What is required:
Whenever the word "with" shows up in a line of the data, copy that line.

Data section:
■ ■ ■
(* ===== verification/Frame.v ===== *)
(** * Frames: the globals an operation does not touch

    [frames g m]: whenever [m] returns, the part [g] of the state is what it
    was.  The rules follow the structure of a program, so that a frame is
    derived by [frame_go] from the frames of the operations it calls. *)

From S2P Require Import Prelude.
From S2P Require Import Params.
From S2P Require Import Bytes.
From S2P Require Import TimerQueue.
From S2P Require Import State.

#[local] Open Scope cm_scope.

Definition frames {A B} (g : state → B) (m : M A) : Prop :=
  ∀ s a s', m s = Ok a s' → g s' = g s.

Section rules.
Context {C : Type} (g : state → C).

Lemma frames_ret {A} (a : A) : frames g (ret a).
Proof. by intros s b s' [= _ <-]. Qed.

Lemma frames_bind {A B} (m : M A) (f : A → M B) :
  frames g m → (∀ a, frames g (f a)) → frames g (bind m f).
Proof.
  intros Hm Hf s b s'. unfold bind. destruct (m s) as [a s1| |] eqn:E; [|done|done].
  intros H. rewrite (Hf _ _ _ _ H). by eapply Hm.
Qed.

Lemma frames_gets {A} (f : state → A) : frames g (gets f).
Proof. by intros s b s' [= _ <-]. Qed.

Lemma frames_modify f : (∀ s, g (f s) = g s) → frames g (modify f).
Proof. intros Hf s b s' [= _ <-]. apply Hf. Qed.

Lemma frames_exit {A} c : frames g (@cexit state A c).
Proof. done. Qed.

Lemma frames_undefined {A} u : frames g (@undefined state A u).
Proof. done. Qed.

Lemma frames_when b m : frames g m → frames g (when b m).
Proof. intros Hm. destruct b; [done|apply frames_ret]. Qed.

Lemma frames_foreach {A B} (l : list A) (acc : B) body :
  (∀ a b, frames g (body a b)) → frames g (foreach l acc body).
Proof.
  intros Hb. revert acc. induction l as [|a l IH]; intros acc; [apply frames_ret|].
  simpl. by apply frames_bind.
Qed.

Lemma frames_on_tq {A} (m : CM (tqueue timer_id handler) A) :
  (∀ s q, g (set_tq q s) = g s) → frames g (on_tq m).
Proof.
  intros Hq s b s'. unfold on_tq. destruct (m (tq s)); [|done|done].
  intros [= _ <-]. apply Hq.
Qed.

Lemma frames_send_store f : (∀ s b, g (set_send_buf b s) = g s) → frames g (send_store f).
Proof.
  intros Hq s b s'. unfold send_store. destruct (f (send_buf s)); [|done].
  intros [= _ <-]. apply Hq.
Qed.

Lemma frames_recv_store f : (∀ s b, g (set_recv_buf b s) = g s) → frames g (recv_store f).
Proof.
  intros Hq s b s'. unfold recv_store. destruct (f (recv_buf s)); [|done].
  intros [= _ <-]. apply Hq.
Qed.

Lemma frames_send_load8 off : frames g (send_load8 off).
Proof. intros s b s'. unfold send_load8. by destruct (load8 _ _); intros [= _ <-]. Qed.
Lemma frames_recv_load8 off : frames g (recv_load8 off).
Proof. intros s b s'. unfold recv_load8. by destruct (load8 _ _); intros [= _ <-]. Qed.
Lemma frames_recv_load32 off : frames g (recv_load32 off).
Proof. intros s b s'. unfold recv_load32. by destruct (load32 _ _); intros [= _ <-]. Qed.

(** A frame as part of a postcondition. *)
Lemma wp_frame {A} E (m : M A) Q s :
  frames g m → wp E m Q s → wp E m (λ a s', Q a s' ∧ g s' = g s) s.
Proof.
  unfold wp. intros Hm. specialize (Hm s). destruct (m s) as [a s'| |]; [|done|done].
  intros HQ. split; [done|]. by eapply Hm.
Qed.
End rules.

(** One step of the derivation of a frame. *)
Ltac frame_step :=
  lazymatch goal with
  | |- frames _ (ret _) => apply frames_ret
  | |- frames _ (bind _ _) => apply frames_bind; [|intros ?]
  | |- frames _ (gets _) => apply frames_gets
  | |- frames _ (modify _) => apply frames_modify; intros ?; reflexivity
  | |- frames _ (cexit _) => apply frames_exit
  | |- frames _ (undefined _) => apply frames_undefined
  | |- frames _ (when _ _) => apply frames_when
  | |- frames _ (foreach _ _ _) => apply frames_foreach; intros ? ?
  | |- frames _ (on_tq _) => apply frames_on_tq; intros ? ?; reflexivity
  | |- frames _ (send_store _) => apply frames_send_store; intros ? ?; reflexivity
  | |- frames _ (recv_store _) => apply frames_recv_store; intros ? ?; reflexivity
  | |- frames _ (send_load8 _) => apply frames_send_load8
  | |- frames _ (recv_load8 _) => apply frames_recv_load8
  | |- frames _ (recv_load32 _) => apply frames_recv_load32
  | |- frames _ (send_store8 _ _) => unfold send_store8
  | |- frames _ (send_store32 _ _) => unfold send_store32
  | |- frames _ (if ?b then _ else _) => destruct b
  | |- frames _ (match ?x with _ => _ end) => destruct x
  | |- frames _ gettimeofday => unfold gettimeofday
  | |- frames _ sys_call => unfold sys_call
  | |- frames _ (emit _) => unfold emit
  | |- frames _ (set_timeout _ _) => unfold set_timeout
  | |- frames _ (set_handler _ _) => unfold set_handler
  | |- frames _ (timer_used _) => unfold timer_used
  | |- frames _ (timer_timeout_of _) => unfold timer_timeout_of
  | |- frames _ _ => solve [eauto with aodv]
  end.
Ltac frame_go := repeat frame_step.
■ ■ ■
Response box:
  lazymatch goal with
  | |- frames _ (match ?x with _ => _ end) => destruct x
  | |- frames _ _ => solve [eauto with aodv]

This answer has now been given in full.